O Brasil comemorou a 11 de
Setembro o 35.º aniversário do seu Código de Defesa do Consumidor (CDC).
O CDC constitui, na realidade,
um momento de ruptura com os velhos textos que de todo desprotegiam os sujeitos
feridos de uma qualquer vulnerabilidade.
O CDC é, diz-se,
principiológico, susceptível de abarcar a evolução operada em qualquer dos
domínios.
Cremos, porém, com a Prof.ª
Lais Bergenstein, que o CDC se acha vocacionado para a sociedade analógica e
que exige, sob novas roupagens, distintos instrumentos para a sociedade digital
que irrompeu em começos de 2000.
De qualquer sorte, o CDC é um
autêntico monumento de cidadania que revolucionou, no momento em que surgiu, o
direito vigente no Brasil.
E vem-se afirmando, nem sempre
de modo congruente, como o revelam os observadores mais atentos, do Óiapoque ao
Chuí.
A codificação do direito
representa relevante passo na eliminação das excrescências normativas, na
redução dos dispositivos, na fusão de regras, na concentração de normas,
tendencialmente num só texto.
O código francês (Code de la
Consommation) de 1992, que não é um código de raiz, antes um código-compilação,
à “droit constant”, assenta num modelo aberto, susceptível de receber, a cada
instante, as inovações legislativas que se vertenrem no ordenamento em razão
dos avanços das tecnologias e das soluções que lhes quadram. Um código, afinal,
em permanente actualização e que dispensa, a seu modo, a legislação
extravagante que prolifera um pouco por toda a parte.
Em Portugal, reclamámos
institucionalmente desde 1988 a codificação do Direito do Consumo, dada a sua
expressão e a profusão de diplomas legais que se foram acrescentando a uma
malha inextricável que tornaria cada vez mais difícil a sua localização.

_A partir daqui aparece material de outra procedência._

(** X6.  Pointer-down followed by pointer-up of an identifier that was not
    tracked gives back the tracker as it was and leaves every context value
    but the pointer signal.  On initial refs the whole state comes back, with
    the pointer signal cleared: a tap leaves no rotation, pan or zoom. *)
Theorem down_up_round_trip
    (window window' : Window) (event event' : PointerEvent.t) (s : State) :
  PointerEvent.pointerId event' = PointerEvent.pointerId event ->
  Map_has (PointerEvent.pointerId event) (pointers s) = false ->
  let s' := handlePointerUp window' event' (handlePointerDown window event s) in
  pointers s' = pointers s
  /\ panOffset s' = panOffset s /\ rotationBoost s' = rotationBoost s
  /\ zoomOffset s' = zoomOffset s /\ state s' = state s
  /\ hoverProgress s' = hoverProgress s /\ clickTrigger s' = clickTrigger s
  /\ (refs_initial s -> s' = setPointer None s).
Proof.
  intros Hid Hnew. cbv zeta.
  assert (Hptr : pointers (handlePointerUp window' event' (handlePointerDown window event s))
                 = pointers s).
  { rewrite handlePointerUp_pointers, handlePointerDown_pointers, Hid.
    now apply Map_delete_set_new. }
  split; [exact Hptr|].
  assert (Hframe : forall s0,
    panOffset (handlePointerUp window' event' s0) = panOffset s0
    /\ rotationBoost (handlePointerUp window' event' s0) = rotationBoost s0
    /\ zoomOffset (handlePointerUp window' event' s0) = zoomOffset s0
    /\ state (handlePointerUp window' event' s0) = state s0
    /\ hoverProgress (handlePointerUp window' event' s0) = hoverProgress s0
    /\ clickTrigger (handlePointerUp window' event' s0) = clickTrigger s0).
  { intros s0. unfold handlePointerUp, Map_entries. project.
    destruct (Map_delete _ (pointers s0)) as [|[k p] rest]; cbn;
      repeat split; reflexivity. }
  destruct (Hframe (handlePointerDown window event s))
    as (-> & -> & -> & -> & -> & ->).
  destruct (handlePointerDown_frame window event s)
    as (-> & -> & -> & -> & -> & ->).
  repeat split.
  intros (Hempty & Hc & Hd & Hp). clear Hptr Hframe Hnew.
  destruct s as [ps lc ld lp p hp ct pan rb z st]. project. subst.
  unfold handlePointerUp, handlePointerDown. project.
  cbn [Map_set Map_size List.length Nat.eqb]. project.
  rewrite Hid. cbn [Map_delete]. rewrite Z.eqb_refl.
  cbn [Map_size List.length Nat.eqb]. reflexivity.
Qed.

Em 1996, o Governo de então
entendeu “dar-nos ouvidos” e designou uma comissão para o efeito, cometendo a
alguém, de fora destas lides, a sua presidência.
Dez anos depois surge um
anteprojecto com mais de 800 artigos que muitos consideraram uma autêntica
aberração jurídica com críticas expressas de todos os quadrantes, de Menezes
Leitão a Jorge Pegado Liz.
Quatro anos mais tarde, após
retoques de expressão vária, veio a lume o projecto a que Fernando
Serrasqueiro, secretário de Estado da Defesa do Consumidor, entendera fazer um
“veto de gaveta”.
Perdeu-se assim uma enorme
oportunidade de dotar o ordenamento português de um instrumento jurídico
unívoco, relegando para o cesto das inutilidades miríades de diplomas que se
repetem, anulam, contradizem e constituem pasto das maiores tormentas para
especialistas e, sobretudo, para o universo de consumidores a que se dirigem.
A despeito de insistentes
propostas, os poderes permanecem insensíveis a uma tal iniciativa como se o
“statu quo” de todo servisse os interesses em presença.
No Brasil prevaleceu a
celeridade que uma enxuta comissão presidida por essa notável figura de
jurisconsulto, a Prof.ª Ada Pellegrini Grinover, e constituída por
personalidades de relevo, então e depois, como Brito Filomeno, Kazuo Watanabe,
Zelmo Denari, António Herman de Vasconcellos e Benjamin, Daniel Robert Fink e
Nelson Nery Júnior, soube imprimir aos trabalhos em obediência a um mandamento
constitucional emanado do Texto de 1988.
Em Portugal, a lassidão, o
arrastar de um processo que culminou no pior dos serviços prestados à
cidadania, com os reflexos ainda hoje subsistentes.
Uma Lei-Quadro coxa e diplomas
avulsos em quantidade inabarcável que tornam o direito do consumo inacessível.
Não haverá quem, com a noção
do que ocorre, entenda desencadear iniciativa tendente a dar à estampa um
Código, ao menos de Contratos de Consumo, dada a profusão de textos avulsos?
Não há ninguém no Parlamento
ou no Governo que “compre” uma tal ideia e se determine a “chegar à frente”?
É tempo! É hora!
E, no ensejo, um aprimorado cartão
de parabéns a quantos constroem quotidianamente, no Brasil, um direito que é,
afinal, o direito do dia-a-dia, alimentado nos distintos segmentos de mercado
por miríades de relações de consumo a que há que oferecer respostas
consequentes para que a dignidade do consumidor se alce a direito fundamental,
como emerge dos textos.
Aos supérstites, aos
sucessores desse extraordinário legado, as nossas homenagens!